### [What is expected]
Give back, word for word, the lines in the listing below from the one holding "Definition OP_PUSHDATA4 : Z := 0x4e." down to the one holding "loop, eight for a machine word. *)", both ends included.
Material for this exercise Block Start
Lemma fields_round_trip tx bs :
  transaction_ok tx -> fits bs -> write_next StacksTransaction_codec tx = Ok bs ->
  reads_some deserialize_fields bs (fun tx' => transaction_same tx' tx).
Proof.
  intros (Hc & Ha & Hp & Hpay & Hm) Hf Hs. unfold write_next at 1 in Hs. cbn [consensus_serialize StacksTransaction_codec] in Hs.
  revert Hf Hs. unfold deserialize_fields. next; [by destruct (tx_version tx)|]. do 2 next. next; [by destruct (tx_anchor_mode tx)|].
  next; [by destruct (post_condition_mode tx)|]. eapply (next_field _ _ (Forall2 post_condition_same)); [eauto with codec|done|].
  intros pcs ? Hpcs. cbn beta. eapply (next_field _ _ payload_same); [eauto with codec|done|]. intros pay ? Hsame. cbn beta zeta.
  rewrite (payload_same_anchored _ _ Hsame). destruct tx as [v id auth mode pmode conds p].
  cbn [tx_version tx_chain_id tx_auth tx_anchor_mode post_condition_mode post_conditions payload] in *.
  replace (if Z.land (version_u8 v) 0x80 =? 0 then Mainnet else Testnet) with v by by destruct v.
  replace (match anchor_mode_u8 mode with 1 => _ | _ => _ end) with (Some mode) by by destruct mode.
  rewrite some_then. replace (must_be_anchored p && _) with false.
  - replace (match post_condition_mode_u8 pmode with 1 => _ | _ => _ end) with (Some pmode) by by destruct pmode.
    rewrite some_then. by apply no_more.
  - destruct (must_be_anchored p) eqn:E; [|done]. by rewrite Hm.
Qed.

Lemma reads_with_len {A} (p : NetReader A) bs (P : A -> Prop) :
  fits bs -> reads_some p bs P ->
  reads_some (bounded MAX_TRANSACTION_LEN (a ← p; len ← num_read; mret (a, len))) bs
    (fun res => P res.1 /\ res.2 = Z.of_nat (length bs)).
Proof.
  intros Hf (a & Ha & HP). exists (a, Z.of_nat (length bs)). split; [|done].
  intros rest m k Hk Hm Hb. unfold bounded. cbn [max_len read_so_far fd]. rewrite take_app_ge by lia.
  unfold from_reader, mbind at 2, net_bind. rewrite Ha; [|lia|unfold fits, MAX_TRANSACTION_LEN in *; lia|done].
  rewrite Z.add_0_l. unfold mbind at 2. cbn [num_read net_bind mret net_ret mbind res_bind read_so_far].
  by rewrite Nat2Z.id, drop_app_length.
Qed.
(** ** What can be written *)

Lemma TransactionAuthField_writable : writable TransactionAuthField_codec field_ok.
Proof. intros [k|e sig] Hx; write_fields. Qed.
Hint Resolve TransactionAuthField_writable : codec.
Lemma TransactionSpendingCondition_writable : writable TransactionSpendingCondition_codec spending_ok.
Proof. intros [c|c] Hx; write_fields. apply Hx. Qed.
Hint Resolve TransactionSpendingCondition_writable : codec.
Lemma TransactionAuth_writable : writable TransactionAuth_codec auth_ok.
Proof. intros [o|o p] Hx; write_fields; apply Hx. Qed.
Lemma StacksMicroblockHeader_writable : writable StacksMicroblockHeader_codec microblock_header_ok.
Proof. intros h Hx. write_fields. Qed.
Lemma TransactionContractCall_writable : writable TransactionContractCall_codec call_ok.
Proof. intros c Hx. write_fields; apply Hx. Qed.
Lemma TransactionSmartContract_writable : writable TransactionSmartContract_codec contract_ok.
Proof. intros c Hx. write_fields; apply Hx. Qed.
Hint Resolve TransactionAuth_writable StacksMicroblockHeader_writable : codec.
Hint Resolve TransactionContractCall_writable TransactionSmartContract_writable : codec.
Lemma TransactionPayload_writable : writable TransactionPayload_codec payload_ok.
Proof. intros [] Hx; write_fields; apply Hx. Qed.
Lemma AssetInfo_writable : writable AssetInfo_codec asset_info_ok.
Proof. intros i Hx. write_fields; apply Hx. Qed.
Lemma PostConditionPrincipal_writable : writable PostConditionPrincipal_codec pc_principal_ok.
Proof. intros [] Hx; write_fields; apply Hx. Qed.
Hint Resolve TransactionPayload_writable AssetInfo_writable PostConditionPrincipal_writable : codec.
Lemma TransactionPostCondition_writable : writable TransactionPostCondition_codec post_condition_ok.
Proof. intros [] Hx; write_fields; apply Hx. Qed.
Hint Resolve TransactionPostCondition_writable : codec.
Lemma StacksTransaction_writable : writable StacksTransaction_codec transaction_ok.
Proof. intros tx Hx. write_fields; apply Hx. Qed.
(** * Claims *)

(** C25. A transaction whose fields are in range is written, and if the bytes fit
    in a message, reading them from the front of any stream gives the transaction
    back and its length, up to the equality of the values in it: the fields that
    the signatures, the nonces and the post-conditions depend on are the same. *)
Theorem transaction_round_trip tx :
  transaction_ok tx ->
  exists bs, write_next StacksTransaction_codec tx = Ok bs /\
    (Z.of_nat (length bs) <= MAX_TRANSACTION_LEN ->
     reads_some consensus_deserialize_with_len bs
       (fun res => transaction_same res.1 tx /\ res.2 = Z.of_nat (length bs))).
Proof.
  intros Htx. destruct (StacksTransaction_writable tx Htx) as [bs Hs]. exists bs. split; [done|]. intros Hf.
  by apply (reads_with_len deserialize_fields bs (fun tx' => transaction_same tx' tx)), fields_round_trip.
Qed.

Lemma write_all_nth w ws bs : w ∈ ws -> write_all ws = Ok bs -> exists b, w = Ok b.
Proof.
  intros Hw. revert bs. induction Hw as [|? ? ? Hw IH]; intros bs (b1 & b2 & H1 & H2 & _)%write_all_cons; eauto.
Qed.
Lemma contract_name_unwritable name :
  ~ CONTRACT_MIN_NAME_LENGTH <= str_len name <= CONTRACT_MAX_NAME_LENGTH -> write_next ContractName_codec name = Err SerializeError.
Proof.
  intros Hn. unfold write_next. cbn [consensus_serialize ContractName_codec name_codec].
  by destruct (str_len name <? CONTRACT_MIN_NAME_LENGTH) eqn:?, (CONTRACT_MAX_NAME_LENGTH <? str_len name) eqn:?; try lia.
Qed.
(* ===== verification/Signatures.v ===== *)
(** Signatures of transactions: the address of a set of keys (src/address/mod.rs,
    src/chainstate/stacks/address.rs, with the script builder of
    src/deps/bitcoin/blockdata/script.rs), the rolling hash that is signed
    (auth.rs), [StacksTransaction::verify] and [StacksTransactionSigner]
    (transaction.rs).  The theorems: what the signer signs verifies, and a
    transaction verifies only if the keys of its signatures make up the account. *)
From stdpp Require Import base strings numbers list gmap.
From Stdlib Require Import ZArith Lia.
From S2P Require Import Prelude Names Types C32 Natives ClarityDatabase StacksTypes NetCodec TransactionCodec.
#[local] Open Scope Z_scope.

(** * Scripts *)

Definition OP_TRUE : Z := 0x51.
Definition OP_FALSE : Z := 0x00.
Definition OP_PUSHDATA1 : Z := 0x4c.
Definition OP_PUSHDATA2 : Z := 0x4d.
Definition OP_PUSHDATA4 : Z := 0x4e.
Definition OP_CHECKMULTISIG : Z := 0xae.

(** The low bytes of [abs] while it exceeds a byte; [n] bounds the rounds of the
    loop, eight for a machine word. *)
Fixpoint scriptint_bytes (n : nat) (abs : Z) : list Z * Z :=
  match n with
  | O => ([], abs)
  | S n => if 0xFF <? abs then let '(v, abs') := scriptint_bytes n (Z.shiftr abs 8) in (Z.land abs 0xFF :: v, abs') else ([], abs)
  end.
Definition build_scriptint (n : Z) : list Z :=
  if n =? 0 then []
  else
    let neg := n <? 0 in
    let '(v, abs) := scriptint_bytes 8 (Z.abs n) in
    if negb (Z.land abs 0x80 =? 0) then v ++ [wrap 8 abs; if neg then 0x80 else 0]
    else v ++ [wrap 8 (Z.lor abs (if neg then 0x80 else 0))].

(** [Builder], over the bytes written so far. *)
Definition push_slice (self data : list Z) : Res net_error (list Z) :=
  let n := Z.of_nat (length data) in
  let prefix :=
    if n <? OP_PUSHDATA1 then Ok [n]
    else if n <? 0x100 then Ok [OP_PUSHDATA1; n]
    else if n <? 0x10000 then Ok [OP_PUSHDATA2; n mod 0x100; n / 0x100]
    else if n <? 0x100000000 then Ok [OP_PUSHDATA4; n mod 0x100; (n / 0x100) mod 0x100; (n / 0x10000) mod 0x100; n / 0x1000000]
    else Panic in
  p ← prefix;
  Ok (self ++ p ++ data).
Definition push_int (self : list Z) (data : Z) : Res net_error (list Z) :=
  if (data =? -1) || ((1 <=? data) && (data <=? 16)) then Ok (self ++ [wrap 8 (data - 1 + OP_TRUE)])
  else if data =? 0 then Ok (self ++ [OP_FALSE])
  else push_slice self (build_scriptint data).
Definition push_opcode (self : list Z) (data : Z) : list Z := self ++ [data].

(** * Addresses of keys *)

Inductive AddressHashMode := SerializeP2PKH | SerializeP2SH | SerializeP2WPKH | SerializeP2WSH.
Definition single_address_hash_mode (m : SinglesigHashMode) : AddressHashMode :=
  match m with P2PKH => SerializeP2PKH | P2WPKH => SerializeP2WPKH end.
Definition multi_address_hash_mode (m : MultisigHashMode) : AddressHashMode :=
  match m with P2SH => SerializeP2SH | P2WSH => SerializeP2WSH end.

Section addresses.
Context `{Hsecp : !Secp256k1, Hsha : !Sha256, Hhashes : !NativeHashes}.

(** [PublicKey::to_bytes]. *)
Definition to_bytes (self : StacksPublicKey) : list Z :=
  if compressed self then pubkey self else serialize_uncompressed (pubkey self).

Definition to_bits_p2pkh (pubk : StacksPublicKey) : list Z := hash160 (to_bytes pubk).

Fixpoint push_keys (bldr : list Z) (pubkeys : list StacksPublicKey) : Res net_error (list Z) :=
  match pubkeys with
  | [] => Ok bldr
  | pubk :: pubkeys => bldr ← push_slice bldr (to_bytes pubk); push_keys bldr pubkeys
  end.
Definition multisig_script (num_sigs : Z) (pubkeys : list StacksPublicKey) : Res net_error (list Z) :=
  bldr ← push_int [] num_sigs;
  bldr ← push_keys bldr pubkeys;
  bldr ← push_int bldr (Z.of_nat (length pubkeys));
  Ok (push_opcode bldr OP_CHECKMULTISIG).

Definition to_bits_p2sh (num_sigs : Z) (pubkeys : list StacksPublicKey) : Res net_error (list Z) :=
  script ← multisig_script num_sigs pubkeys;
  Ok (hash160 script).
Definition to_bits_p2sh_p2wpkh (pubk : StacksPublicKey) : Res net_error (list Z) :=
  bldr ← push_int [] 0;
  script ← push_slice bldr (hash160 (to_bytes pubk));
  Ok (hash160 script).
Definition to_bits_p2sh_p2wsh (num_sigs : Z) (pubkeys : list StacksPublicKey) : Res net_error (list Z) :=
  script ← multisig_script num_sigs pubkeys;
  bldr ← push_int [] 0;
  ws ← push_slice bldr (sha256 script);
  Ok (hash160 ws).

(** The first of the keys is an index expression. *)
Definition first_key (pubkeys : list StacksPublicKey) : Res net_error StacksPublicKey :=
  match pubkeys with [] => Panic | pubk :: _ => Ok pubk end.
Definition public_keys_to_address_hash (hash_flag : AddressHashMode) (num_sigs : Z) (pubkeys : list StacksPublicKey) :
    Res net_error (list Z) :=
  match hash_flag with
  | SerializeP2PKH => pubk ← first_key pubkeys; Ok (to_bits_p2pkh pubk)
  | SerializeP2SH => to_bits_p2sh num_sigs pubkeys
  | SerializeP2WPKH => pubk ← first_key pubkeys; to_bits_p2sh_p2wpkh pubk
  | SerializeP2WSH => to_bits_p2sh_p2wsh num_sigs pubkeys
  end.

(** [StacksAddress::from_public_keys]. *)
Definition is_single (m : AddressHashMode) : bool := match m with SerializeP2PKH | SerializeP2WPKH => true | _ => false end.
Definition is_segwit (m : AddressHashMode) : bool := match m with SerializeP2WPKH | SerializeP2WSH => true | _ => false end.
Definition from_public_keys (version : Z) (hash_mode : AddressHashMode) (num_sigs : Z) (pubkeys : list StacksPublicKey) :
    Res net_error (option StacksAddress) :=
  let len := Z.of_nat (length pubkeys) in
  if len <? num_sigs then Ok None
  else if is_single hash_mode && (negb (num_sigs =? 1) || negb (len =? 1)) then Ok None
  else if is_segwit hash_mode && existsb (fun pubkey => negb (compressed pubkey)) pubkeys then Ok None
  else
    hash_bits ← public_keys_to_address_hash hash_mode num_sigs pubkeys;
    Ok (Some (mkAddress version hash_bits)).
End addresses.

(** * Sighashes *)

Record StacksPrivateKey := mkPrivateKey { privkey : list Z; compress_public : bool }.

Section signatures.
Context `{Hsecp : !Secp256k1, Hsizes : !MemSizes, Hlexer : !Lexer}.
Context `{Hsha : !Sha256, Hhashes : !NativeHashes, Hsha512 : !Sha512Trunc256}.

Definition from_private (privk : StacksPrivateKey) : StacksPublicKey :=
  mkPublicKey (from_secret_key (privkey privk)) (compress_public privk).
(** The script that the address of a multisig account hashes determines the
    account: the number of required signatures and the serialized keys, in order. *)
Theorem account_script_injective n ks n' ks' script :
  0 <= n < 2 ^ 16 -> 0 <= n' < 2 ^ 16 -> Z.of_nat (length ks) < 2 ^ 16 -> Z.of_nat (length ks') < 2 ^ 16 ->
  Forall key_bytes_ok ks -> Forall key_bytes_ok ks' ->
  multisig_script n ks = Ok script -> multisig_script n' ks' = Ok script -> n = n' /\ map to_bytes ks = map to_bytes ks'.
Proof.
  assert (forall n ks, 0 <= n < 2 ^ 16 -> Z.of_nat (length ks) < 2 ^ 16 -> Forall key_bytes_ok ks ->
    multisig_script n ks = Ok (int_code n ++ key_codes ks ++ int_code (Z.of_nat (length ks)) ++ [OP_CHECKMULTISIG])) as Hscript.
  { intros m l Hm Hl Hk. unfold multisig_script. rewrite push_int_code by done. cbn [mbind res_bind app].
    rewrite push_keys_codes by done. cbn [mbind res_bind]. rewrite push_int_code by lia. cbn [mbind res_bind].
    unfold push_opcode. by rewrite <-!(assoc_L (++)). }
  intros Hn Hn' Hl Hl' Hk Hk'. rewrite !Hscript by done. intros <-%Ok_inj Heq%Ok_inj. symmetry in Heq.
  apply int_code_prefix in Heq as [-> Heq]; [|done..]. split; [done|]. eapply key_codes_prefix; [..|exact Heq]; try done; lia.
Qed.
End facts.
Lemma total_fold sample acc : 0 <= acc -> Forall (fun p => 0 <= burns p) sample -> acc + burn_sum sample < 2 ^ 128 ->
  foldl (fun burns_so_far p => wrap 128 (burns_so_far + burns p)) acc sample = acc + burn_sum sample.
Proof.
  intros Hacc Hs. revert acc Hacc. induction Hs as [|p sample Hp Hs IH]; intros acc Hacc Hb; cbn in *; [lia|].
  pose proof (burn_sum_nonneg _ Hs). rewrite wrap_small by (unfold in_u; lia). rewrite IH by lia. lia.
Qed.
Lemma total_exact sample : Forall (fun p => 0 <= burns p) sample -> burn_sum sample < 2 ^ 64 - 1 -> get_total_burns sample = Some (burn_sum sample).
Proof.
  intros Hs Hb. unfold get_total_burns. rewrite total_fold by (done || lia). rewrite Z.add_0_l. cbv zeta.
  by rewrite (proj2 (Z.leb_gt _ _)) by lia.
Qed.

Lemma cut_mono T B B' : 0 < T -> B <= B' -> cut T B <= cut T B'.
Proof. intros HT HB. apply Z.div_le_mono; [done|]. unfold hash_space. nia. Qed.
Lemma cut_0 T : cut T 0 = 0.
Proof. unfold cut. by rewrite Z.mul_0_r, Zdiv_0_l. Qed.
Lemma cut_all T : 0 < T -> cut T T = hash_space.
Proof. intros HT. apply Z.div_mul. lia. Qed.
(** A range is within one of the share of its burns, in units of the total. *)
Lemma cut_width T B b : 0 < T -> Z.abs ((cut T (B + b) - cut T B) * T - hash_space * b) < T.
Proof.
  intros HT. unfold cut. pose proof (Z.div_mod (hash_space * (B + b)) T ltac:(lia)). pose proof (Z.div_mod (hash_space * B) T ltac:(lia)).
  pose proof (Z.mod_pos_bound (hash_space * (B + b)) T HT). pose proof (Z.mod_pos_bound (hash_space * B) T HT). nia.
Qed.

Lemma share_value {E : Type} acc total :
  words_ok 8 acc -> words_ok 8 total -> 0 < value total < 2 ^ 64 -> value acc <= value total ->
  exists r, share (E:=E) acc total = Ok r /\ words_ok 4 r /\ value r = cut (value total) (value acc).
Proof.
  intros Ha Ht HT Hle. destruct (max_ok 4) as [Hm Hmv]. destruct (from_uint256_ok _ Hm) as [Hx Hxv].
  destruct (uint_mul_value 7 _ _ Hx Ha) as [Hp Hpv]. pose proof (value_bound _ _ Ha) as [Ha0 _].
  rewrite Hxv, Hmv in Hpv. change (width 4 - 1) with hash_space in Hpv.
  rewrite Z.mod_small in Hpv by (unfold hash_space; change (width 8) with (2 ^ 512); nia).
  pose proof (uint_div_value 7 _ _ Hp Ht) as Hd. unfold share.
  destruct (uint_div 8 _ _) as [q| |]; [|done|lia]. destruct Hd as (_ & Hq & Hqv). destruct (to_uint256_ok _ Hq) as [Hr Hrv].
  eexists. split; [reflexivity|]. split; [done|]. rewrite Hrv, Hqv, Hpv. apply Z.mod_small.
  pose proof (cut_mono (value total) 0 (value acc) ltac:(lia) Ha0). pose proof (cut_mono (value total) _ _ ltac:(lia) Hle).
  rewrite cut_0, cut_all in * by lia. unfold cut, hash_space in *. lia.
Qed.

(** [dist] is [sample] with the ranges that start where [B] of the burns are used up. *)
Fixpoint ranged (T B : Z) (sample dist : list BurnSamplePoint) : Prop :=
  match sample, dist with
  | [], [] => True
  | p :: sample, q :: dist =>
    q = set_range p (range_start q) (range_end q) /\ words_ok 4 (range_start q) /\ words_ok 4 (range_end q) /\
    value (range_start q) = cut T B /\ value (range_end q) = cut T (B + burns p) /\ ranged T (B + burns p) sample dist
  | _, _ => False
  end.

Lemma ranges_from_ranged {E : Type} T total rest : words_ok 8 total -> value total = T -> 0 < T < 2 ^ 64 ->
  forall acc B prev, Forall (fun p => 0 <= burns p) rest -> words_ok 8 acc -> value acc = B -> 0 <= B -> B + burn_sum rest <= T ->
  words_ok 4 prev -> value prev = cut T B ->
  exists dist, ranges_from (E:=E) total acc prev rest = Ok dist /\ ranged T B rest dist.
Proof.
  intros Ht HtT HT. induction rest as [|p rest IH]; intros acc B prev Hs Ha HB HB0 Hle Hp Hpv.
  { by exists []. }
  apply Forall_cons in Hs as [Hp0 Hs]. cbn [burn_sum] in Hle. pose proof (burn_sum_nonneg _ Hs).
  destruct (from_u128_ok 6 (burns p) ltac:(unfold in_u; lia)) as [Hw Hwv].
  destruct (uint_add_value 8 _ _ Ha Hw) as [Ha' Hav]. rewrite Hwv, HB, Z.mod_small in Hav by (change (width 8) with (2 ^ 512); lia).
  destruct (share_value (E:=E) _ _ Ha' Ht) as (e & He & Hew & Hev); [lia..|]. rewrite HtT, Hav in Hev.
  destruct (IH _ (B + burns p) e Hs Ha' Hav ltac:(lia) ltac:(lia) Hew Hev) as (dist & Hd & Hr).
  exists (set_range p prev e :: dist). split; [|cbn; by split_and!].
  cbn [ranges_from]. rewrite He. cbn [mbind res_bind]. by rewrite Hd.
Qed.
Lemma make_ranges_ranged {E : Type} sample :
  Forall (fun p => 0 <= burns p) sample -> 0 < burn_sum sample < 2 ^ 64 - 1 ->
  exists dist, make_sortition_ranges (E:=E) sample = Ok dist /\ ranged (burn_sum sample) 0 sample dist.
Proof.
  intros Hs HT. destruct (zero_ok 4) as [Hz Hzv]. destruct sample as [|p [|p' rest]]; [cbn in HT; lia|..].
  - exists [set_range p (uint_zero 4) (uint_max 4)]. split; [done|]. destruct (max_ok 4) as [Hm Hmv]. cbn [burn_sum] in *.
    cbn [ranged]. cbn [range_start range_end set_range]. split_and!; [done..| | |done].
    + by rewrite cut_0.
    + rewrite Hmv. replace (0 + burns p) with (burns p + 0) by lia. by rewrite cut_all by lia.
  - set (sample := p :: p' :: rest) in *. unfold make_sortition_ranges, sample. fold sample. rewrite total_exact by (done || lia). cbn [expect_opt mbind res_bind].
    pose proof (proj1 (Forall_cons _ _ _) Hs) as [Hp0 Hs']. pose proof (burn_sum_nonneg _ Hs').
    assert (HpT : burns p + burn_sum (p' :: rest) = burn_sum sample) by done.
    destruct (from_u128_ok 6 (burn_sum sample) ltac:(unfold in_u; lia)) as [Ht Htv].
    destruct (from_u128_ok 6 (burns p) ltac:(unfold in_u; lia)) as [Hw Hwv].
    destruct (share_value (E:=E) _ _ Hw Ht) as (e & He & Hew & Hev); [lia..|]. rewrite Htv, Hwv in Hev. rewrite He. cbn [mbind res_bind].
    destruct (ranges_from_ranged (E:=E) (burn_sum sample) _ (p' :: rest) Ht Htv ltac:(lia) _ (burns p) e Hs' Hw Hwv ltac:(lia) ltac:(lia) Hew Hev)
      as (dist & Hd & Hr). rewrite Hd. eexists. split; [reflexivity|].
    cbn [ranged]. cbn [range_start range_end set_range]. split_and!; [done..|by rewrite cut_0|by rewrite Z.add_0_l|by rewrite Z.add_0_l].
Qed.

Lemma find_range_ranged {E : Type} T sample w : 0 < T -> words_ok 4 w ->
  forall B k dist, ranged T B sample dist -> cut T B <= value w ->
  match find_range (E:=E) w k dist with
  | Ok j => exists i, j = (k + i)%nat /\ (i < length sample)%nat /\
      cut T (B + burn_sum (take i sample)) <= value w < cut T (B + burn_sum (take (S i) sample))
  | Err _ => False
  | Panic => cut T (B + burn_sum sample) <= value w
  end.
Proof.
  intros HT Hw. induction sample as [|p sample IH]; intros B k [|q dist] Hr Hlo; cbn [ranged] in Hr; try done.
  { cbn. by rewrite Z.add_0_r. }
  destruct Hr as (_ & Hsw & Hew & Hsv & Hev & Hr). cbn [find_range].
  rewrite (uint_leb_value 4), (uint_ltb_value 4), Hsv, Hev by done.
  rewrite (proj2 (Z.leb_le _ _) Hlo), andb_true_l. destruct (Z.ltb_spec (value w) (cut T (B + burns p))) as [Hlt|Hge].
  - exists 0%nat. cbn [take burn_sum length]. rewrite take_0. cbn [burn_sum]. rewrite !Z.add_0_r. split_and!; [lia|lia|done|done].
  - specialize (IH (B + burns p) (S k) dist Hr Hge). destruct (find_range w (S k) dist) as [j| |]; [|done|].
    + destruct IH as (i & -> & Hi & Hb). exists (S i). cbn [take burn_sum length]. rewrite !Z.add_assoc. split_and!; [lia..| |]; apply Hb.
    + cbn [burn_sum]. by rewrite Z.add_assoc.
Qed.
Material for this exercise Block End
### [Task answer]
Definition OP_PUSHDATA4 : Z := 0x4e.
Definition OP_CHECKMULTISIG : Z := 0xae.

(** The low bytes of [abs] while it exceeds a byte; [n] bounds the rounds of the
    loop, eight for a machine word. *)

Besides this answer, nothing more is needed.